FabrizioMastrofini
Una vita di «integrità morale», che è stata «di esempio per tutta la comunità religiosa e non solo. Mi piace ricordare il suo grande coraggio». Così padre Giuseppe Pusceddu, superiore provinciale della Congregazione dei Figli dell'Immacolata Concezione parla di fratel Emanuele Stablum (1895-1950), religioso (non sacerdote), consacrato e primo medico della congregazione. Le virtù eroiche sono state riconosciute il 24 aprile, primo passo per la causa di canonizzazione. «Tra il 1943 e il 1944 – ricorda padre Pusceddu – fratel Emanuele aprì le porte dell'Ospedale Idi ai perseguitati, salvando dalla deportazione oltre 100 persone tra i quali 52 ebrei. Li nascose nell'ospedale vestendoli da frati o ricoverandoli come malati». Proprio per questo gesto eroico lo stato di Israele lo ha dichiarato «Giusto tra le Nazioni» e ne conserva la memoria allo Yad Vashem di Gerusalemme. Nel suo operare Stablum «era capace di unire fede e professionalità, impegno nella vita religiosa e nel servizio medico con uno sguardo sempre attento ai confratelli, agli ammalati e ai suoi collaboratori».

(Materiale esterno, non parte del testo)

Lemma toUnsignedInt_ok x : 0 <= x < 2 ^ 32 -> Integer.toUnsignedInt x = x.
Proof.
  intros. unfold Integer.toUnsignedInt. rewrite mpz_get_ui_ok. unfold u64.
  rewrite Z.abs_eq, (Z.mod_small x) by lia. by apply u32_small.
Qed.

(** C30. Boute's Euclidean division: although the fix-up of [euclidianQR] looks at
    the sign of the remainder where its comment argues about the divisor, the
    result is the Euclidean quotient and remainder for every nonzero divisor. *)
Theorem euclidianQR_correct x y :
  y <> 0 ->
  let '(q, r) := Integer.euclidianQR x y in x = y * q + r /\ 0 <= r < Z.abs y.
Proof.
  intros Hy. unfold Integer.euclidianQR, Integer.floorQR.
  rewrite mpz_fdiv_q_ok, mpz_fdiv_r_ok, strictlyNegative_ok by done.
  pose proof (Z.div_mod x y Hy) as Hdm.
  destruct (Z.ltb_spec (x mod y) 0) as [Hneg|Hpos].
  - unfold Integer.sgn. rewrite mpz_sgn_ok.
    destruct (Z.leb_spec 0 (Z.sgn (x mod y))); [lia |].
    destruct (Z.lt_ge_cases y 0).
    + pose proof (Z.mod_neg_bound x y). lia.
    + pose proof (Z.mod_pos_bound x y). lia.
  - destruct (Z.lt_ge_cases y 0).
    + pose proof (Z.mod_neg_bound x y). lia.
    + pose proof (Z.mod_pos_bound x y). lia.
Qed.

(** The one bits of a power of two, and conversely. *)
Lemma one_bits_singleton a k :
  0 < a -> 0 <= k -> one_bits a = [k] <-> a = 2 ^ k.
Proof.
  intros Ha Hk. split.
  - intros E. apply Z.bits_inj'. intros i Hi. rewrite Z.pow2_bits_eqb by done.
    destruct (Z.testbit a i) eqn:Hb.
    + assert (i ∈ one_bits a) as Hin by (apply one_bits_In; [lia | split; [lia | done]]).
      rewrite E, list_elem_of_singleton in Hin. subst. by rewrite Z.eqb_refl.
    + symmetry. apply Z.eqb_neq. intros <-.
      assert (k ∈ one_bits a) as Hin by (rewrite E; left).
      apply one_bits_In in Hin as [_ ?]; [congruence | lia].
  - intros ->. pose proof (one_bits_sorted (2 ^ k)) as Hs.
    assert (forall i, i ∈ one_bits (2 ^ k) <-> i = k) as Hin.
    { intros i. rewrite one_bits_In by lia. rewrite Z.pow2_bits_eqb by done.
      rewrite Z.eqb_eq. split; [lia |]. intros ->. lia. }
    destruct (one_bits (2 ^ k)) as [|x [|y l]].
    + assert (k ∈ (@nil Z)) as H by (by apply Hin). by apply not_elem_of_nil in H.
    + f_equal. apply Hin. left.
    + apply StronglySorted_inv in Hs as [_ Hs]. inversion_clear Hs as [|? ? Hlt _].
      assert (x = k) by (apply Hin; left). assert (y = k) by (apply Hin; right; left). lia.
Qed.

Lemma isPow2_iff x k : Z.log2 x < 2 ^ 32 - 1 -> 0 <= k -> Integer.isPow2 x = k + 1 <-> x = 2 ^ k.
Proof.
  intros Hx Hk. unfold Integer.isPow2. destruct (Z.leb_spec x 0) as [Hle|Hpos].
  { pose proof (pow2_gt0 k Hk). lia. }
  rewrite mpz_popcount_ok by lia.
  destruct (mpz_scan1_ok x Hpos) as (Hs0 & Hsb & Hlow).
  assert (mpz_scan1 x 0 < 2 ^ 32 - 1) as Hs1.
  { destruct (Z.lt_ge_cases (mpz_scan1 x 0) (2 ^ 32 - 1)) as [|Hge]; [done |].
    rewrite Z.bits_above_log2 in Hsb by lia. discriminate. }
  rewrite u32_small by lia.
  assert (mpz_scan1 x 0 ∈ one_bits x) as Hin by (apply one_bits_In; [lia | split; [lia | done]]).
  destruct (one_bits x) as [|i [|j l]] eqn:E; cbn.
  - by apply not_elem_of_nil in Hin.
  - apply list_elem_of_singleton in Hin. rewrite <- Hin in E.
    change (Z.of_nat 1 =? 1) with true. cbv iota.
    rewrite <- (one_bits_singleton x k), E by done. split; [intros ?; f_equal; lia |].
    intros [=]. lia.
  - rewrite (proj2 (Z.eqb_neq _ _)) by lia. split; [lia |].
    intros Hk2%one_bits_singleton; [congruence | lia | lia].
Qed.

(** [isPow2] returns [k + 1] exactly on [2 ^ k], and 0 on every other
    integer, for values whose bit positions fit in 32 bits. *)
Theorem isPow2_correct x k :
  Z.log2 x < 2 ^ 32 - 1 -> 0 <= k ->
  Integer.isPow2 x = k + 1 <-> x = 2 ^ k.
Proof. apply isPow2_iff. Qed.

(** [getUnsignedInt] rejects every value of the upper half of the [unsigned]
    range, although all of them are representable: its last check is the signed
    one.  Values of the lower half are returned unchanged. *)
Theorem getUnsignedInt_range x :
  0 <= x < 2 ^ 32 ->
  Integer.getUnsignedInt x = if x <? 2 ^ 31 then Ok x else Throw IllegalArgument.
Proof.
  intros Hx. unfold Integer.getUnsignedInt, Integer.fitsSignedInt.
  rewrite (proj2 (Z.leb_le x (2 ^ 32 - 1))), (proj2 (Z.leb_le 0 x)) by lia. cbn -[Z.pow].
  rewrite (proj2 (Z.leb_le (- 2 ^ 31) x)) by lia. cbn [andb].
  destruct (Z.ltb_spec x (2 ^ 31)); cbn; [| done].
  f_equal. apply (toUnsignedInt_ok x). lia.
Qed.

(** [length] is the number of binary digits. *)
Lemma length_ok x :
  x <> 0 -> 2 ^ (Integer.length x - 1) <= Z.abs x < 2 ^ Integer.length x.
Proof.
  intros Hx. unfold Integer.length, Integer.sgn. rewrite mpz_sgn_ok.
  rewrite (proj2 (Z.eqb_neq _ _)) by lia. rewrite mpz_sizeinbase2_ok by done.
  replace (Z.log2 (Z.abs x) + 1 - 1) with (Z.log2 (Z.abs x)) by lia.
  apply Z.log2_spec. lia.
Qed.

Lemma exactQuotient_ok x y q : y <> 0 -> x = q * y -> Integer.exactQuotient x y = Ok q.
Proof.
  intros Hy ->. unfold Integer.exactQuotient, Integer.divides.
  assert (mpz_divisible_p (q * y) y = true) as -> by (apply mpz_divisible_p_ok; by exists q).
  cbn. by rewrite mpz_divexact_ok.
Qed.

End meaning.

(** ** The theorems at the reference arithmetic *)
Lemma euclidianQR_correct_witness :
  let '(q, r) := Integer.euclidianQR (G := gmp_ref) (-7) (-2) in -7 = -2 * q + r /\ 0 <= r < Z.abs (-2).
Proof. apply (euclidianQR_correct (G := gmp_ref) (HG := gmp_ref_spec) (-7) (-2)). lia. Defined.
Lemma isPow2_correct_witness : Integer.isPow2 (G := gmp_ref) 8 = 3 + 1 <-> 8 = 2 ^ 3.
Proof. apply (isPow2_correct (G := gmp_ref) (HG := gmp_ref_spec) 8 3); vm_compute; [reflexivity | discriminate]. Defined.
Lemma getUnsignedInt_range_witness :
  Integer.getUnsignedInt (G := gmp_ref) 3000000000 = Throw IllegalArgument.
Proof. apply (getUnsignedInt_range (G := gmp_ref) (HG := gmp_ref_spec) 3000000000). lia. Defined.

Create Rewrite HintDb integer.
#[export] Hint Rewrite @multiplyByPow2_ok @modByPow2_ok @divByPow2_ok @isZero_ok
  @strictlyNegative_ok using (try typeclasses eauto; lia) : integer.
Definition xor (x y : BitVector) : M BitVector :=
  _ ← same_size x y; Ok (mk (d_size x) (Integer.bitwiseXor (d_value x) (d_value y))).
Definition or (x y : BitVector) : M BitVector :=
  _ ← same_size x y; Ok (mk (d_size x) (Integer.bitwiseOr (d_value x) (d_value y))).
Definition and (x y : BitVector) : M BitVector :=
  _ ← same_size x y; Ok (mk (d_size x) (Integer.bitwiseAnd (d_value x) (d_value y))).
Definition not (x : BitVector) : BitVector :=
  mk (d_size x) (Integer.bitwiseNot (d_value x)).

Definition ltb (x y : BitVector) : bool := d_value x <? d_value y.
Definition gtb (x y : BitVector) : bool := d_value y <? d_value x.
Definition leb (x y : BitVector) : bool := d_value x <=? d_value y.
Definition geb (x y : BitVector) : bool := d_value y <=? d_value x.

Definition add (x y : BitVector) : M BitVector :=
  _ ← same_size x y; Ok (mk (d_size x) (d_value x + d_value y)).

Definition sub (x y : BitVector) : M BitVector :=
  _ ← same_size x y;
  let one := mk (d_size x) 1 in
  s ← add x (not y); add s one.

Definition neg (x : BitVector) : M BitVector :=
  let one := mk (d_size x) 1 in add (not x) one.

Definition mult (x y : BitVector) : M BitVector :=
  _ ← same_size x y; Ok (mk (d_size x) (d_value x * d_value y)).

Definition setBit (x : BitVector) (i : Z) : M BitVector :=
  _ ← check IllegalArgument (i <? d_size x);
  Ok (mk (d_size x) (Integer.setBit (d_value x) i)).

Definition isBitSet (x : BitVector) (i : Z) : M bool :=
  _ ← check IllegalArgument (i <? d_size x); Ok (Integer.isBitSet (d_value x) i).

Definition unsignedDivTotal (x y : BitVector) : M BitVector :=
  _ ← same_size x y;
  if d_value y =? 0 then
    ones ← Integer.oneExtend 1 1 (u32 (d_size x - 1)); Ok (mk (d_size x) ones)
  else
    _ ← check IllegalArgument (0 <=? d_value x);
    _ ← check IllegalArgument (0 <? d_value y);
    Ok (mk (d_size x) (Integer.floorDivideQuotient (d_value x) (d_value y))).

Definition unsignedRemTotal (x y : BitVector) : M BitVector :=
  _ ← same_size x y;
  if d_value y =? 0 then Ok (mk (d_size x) (d_value x))
  else
    _ ← check IllegalArgument (0 <=? d_value x);
    _ ← check IllegalArgument (0 <? d_value y);
    Ok (mk (d_size x) (Integer.floorDivideRemainder (d_value x) (d_value y))).

Definition toSignedInt (x : BitVector) : Z :=
  let size := d_size x in
  let sign_bit := Integer.extractBitRange (d_value x) 1 (u32 (size - 1)) in
  let val := Integer.extractBitRange (d_value x) (u32 (size - 1)) 0 in
  -1 * Integer.multiplyByPow2 sign_bit (u32 (size - 1)) + val.

(** The three checks the comparisons share. *)
Definition check_cmp (x y : BitVector) : M unit :=
  _ ← same_size x y;
  _ ← check IllegalArgument (0 <=? d_value x);
  check IllegalArgument (0 <=? d_value y).

Definition signedLessThan (x y : BitVector) : M bool :=
  _ ← check_cmp x y; Ok (toSignedInt x <? toSignedInt y).
Definition unsignedLessThan (x y : BitVector) : M bool :=
  _ ← check_cmp x y; Ok (d_value x <? d_value y).
Definition signedLessThanEq (x y : BitVector) : M bool :=
  _ ← check_cmp x y; Ok (toSignedInt x <=? toSignedInt y).
Definition unsignedLessThanEq (x y : BitVector) : M bool :=
  _ ← check_cmp x y; Ok (d_value x <=? d_value y).

Definition zeroExtend (x : BitVector) (amount : Z) : BitVector :=
  mk (u32 (d_size x + amount)) (d_value x).

Definition signExtend (x : BitVector) (amount : Z) : M BitVector :=
  let sign_bit := Integer.extractBitRange (d_value x) 1 (u32 (d_size x - 1)) in
  if sign_bit =? 0 then Ok (mk (u32 (d_size x + amount)) (d_value x))
  else
    val ← Integer.oneExtend (d_value x) (d_size x) amount;
    Ok (mk (u32 (d_size x + amount)) val).

Definition leftShift (x y : BitVector) : M BitVector :=
  if d_size x <? d_value y then Ok (mk (d_size x) 0)
  else if d_value y =? 0 then Ok x
  else
    _ ← check IllegalArgument (d_value y <? Integer.multiplyByPow2 1 32);
    let amount := Integer.toUnsignedInt (d_value y) in
    Ok (mk (d_size x) (Integer.multiplyByPow2 (d_value x) amount)).

Definition logicalRightShift (x y : BitVector) : M BitVector :=
  if d_size x <? d_value y then Ok (mk (d_size x) 0)
  else
    _ ← check IllegalArgument (d_value y <? Integer.multiplyByPow2 1 32);
    let amount := Integer.toUnsignedInt (d_value y) in
    Ok (mk (d_size x) (Integer.divByPow2 (d_value x) amount)).

Definition arithRightShift (x y : BitVector) : M BitVector :=
  let sign_bit := Integer.extractBitRange (d_value x) 1 (u32 (d_size x - 1)) in
  if d_size x <? d_value y then
    if sign_bit =? 0 then Ok (mk (d_size x) 0)
    else Ok (mk (d_size x) (Integer.multiplyByPow2 (d_size x) (d_size x) - 1))
  else if d_value y =? 0 then Ok x
  else
    _ ← check IllegalArgument (d_value y <? Integer.multiplyByPow2 1 32);
    let amount := Integer.toUnsignedInt (d_value y) in
    let rest := Integer.divByPow2 (d_value x) amount in
    if sign_bit =? 0 then Ok (mk (d_size x) rest)
    else
      res ← Integer.oneExtend rest (u32 (d_size x - amount)) amount;
      Ok (mk (d_size x) res).

Definition isPow2 (x : BitVector) : Z := Integer.isPow2 (d_value x).

End ops.
End BV.

(** ** The SMT-LIB operations, on widths and nonnegative integers *)
Module Sem.
Definition wrap (n z : Z) : Z := z mod 2 ^ n.
(** Two's complement reading of an [n]-bit value. *)
Definition signed (n a : Z) : Z := if a <? 2 ^ (n - 1) then a else a - 2 ^ n.
Definition bnot (n a : Z) : Z := 2 ^ n - 1 - a.
Definition neg (n a : Z) : Z := wrap n (- a).
Definition add (n a b : Z) : Z := wrap n (a + b).
Definition sub (n a b : Z) : Z := wrap n (a - b).
Definition mul (n a b : Z) : Z := wrap n (a * b).
Definition udiv (n a b : Z) : Z := if b =? 0 then 2 ^ n - 1 else a / b.
Definition urem (n a b : Z) : Z := if b =? 0 then a else a mod b.
(** Shifts by the width or more push every bit out. *)
Definition shl (n a b : Z) : Z := if n <=? b then 0 else wrap n (a * 2 ^ b).
Definition lshr (n a b : Z) : Z := if n <=? b then 0 else a / 2 ^ b.
Definition ashr (n a b : Z) : Z :=
  if n <=? b then (if signed n a <? 0 then 2 ^ n - 1 else 0)
  else wrap n (signed n a / 2 ^ b).
Definition ult (a b : Z) : bool := a <? b.
Definition ule (a b : Z) : bool := a <=? b.
Definition slt (n a b : Z) : bool := signed n a <? signed n b.
Definition sle (n a b : Z) : bool := signed n a <=? signed n b.
Definition extract (a h l : Z) : Z := (a / 2 ^ l) mod 2 ^ (h - l + 1).
Definition concat (a m b : Z) : Z := a * 2 ^ m + b.
Definition sext (n a k : Z) : Z := wrap (n + k) (signed n a).
End Sem.

(** The class invariant: the value lies in [0, 2^d_size). *)
Definition wf (x : BitVector) : Prop :=
  0 <= d_size x < 2 ^ 32 /\ 0 <= d_value x < 2 ^ d_size x.

#[global] Instance wf_dec x : Decision (wf x).
Proof. unfold wf. apply _. Defined.

(** ** Arithmetic facts on widths *)
Section facts.

Lemma mod_unique_bound a n z : 0 <= z < 2 ^ n -> (exists q, a = q * 2 ^ n + z) -> a mod 2 ^ n = z.
Proof.
  intros Hz [q ->]. rewrite Z.add_comm, Z.mod_add by lia. by apply Z.mod_small.
Qed.

Lemma lnot_mod n a : 0 <= n -> 0 <= a < 2 ^ n -> Z.lnot a mod 2 ^ n = 2 ^ n - 1 - a.
Proof.
  intros Hn Ha. apply mod_unique_bound; [lia |]. exists (-1). unfold Z.lnot. lia.
Qed.

Lemma signed_range n a : 1 <= n -> 0 <= a < 2 ^ n -> - 2 ^ (n - 1) <= Sem.signed n a < 2 ^ (n - 1).
Proof.
  intros Hn Ha. unfold Sem.signed. pose proof (pow2_half n Hn).
  destruct (Z.ltb_spec a (2 ^ (n - 1))); lia.
Qed.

Dal punto di vista medico, fratel Emanuele ha «il merito di aver tradotto in opere le conoscenze che aveva acquisito attraverso i suoi studi, nello specifico dermatologici, attraverso lo stile con cui le viveva, condividendole con i giovani medici che operavano in équipe con lui. Fu precursore nella ricerca clinico-scientifica applicata al paziente». Ebbe l'intuizione «di creare una rivista scientifica, (Cronache dell'Idi, poi Chronica Dermatologica), per oltre vent'anni il riferimento nella dermatologia, e successivamente rivista ufficiale dell'Associazione dermatologi ospedalieri italiani (Adoi). Aggiunge padre Pusceddu che «fratel Emanuele ci lascia un'eredità ricca di esempi, di motivazioni, di buone pratiche per una professione medica che mette naturalmente a contatto non solo con la pelle delle persone ma anche con i loro sentimenti più profondi. Per tutti, pazienti o terapeuti, l'esempio di Stablum è un invito a non fermarsi a quello che si vede, mantenendo salda la centralità della persona in ogni situazione, a maggior ragione quand'è fragile. Come ci ricorda ogni giorno papa Francesco».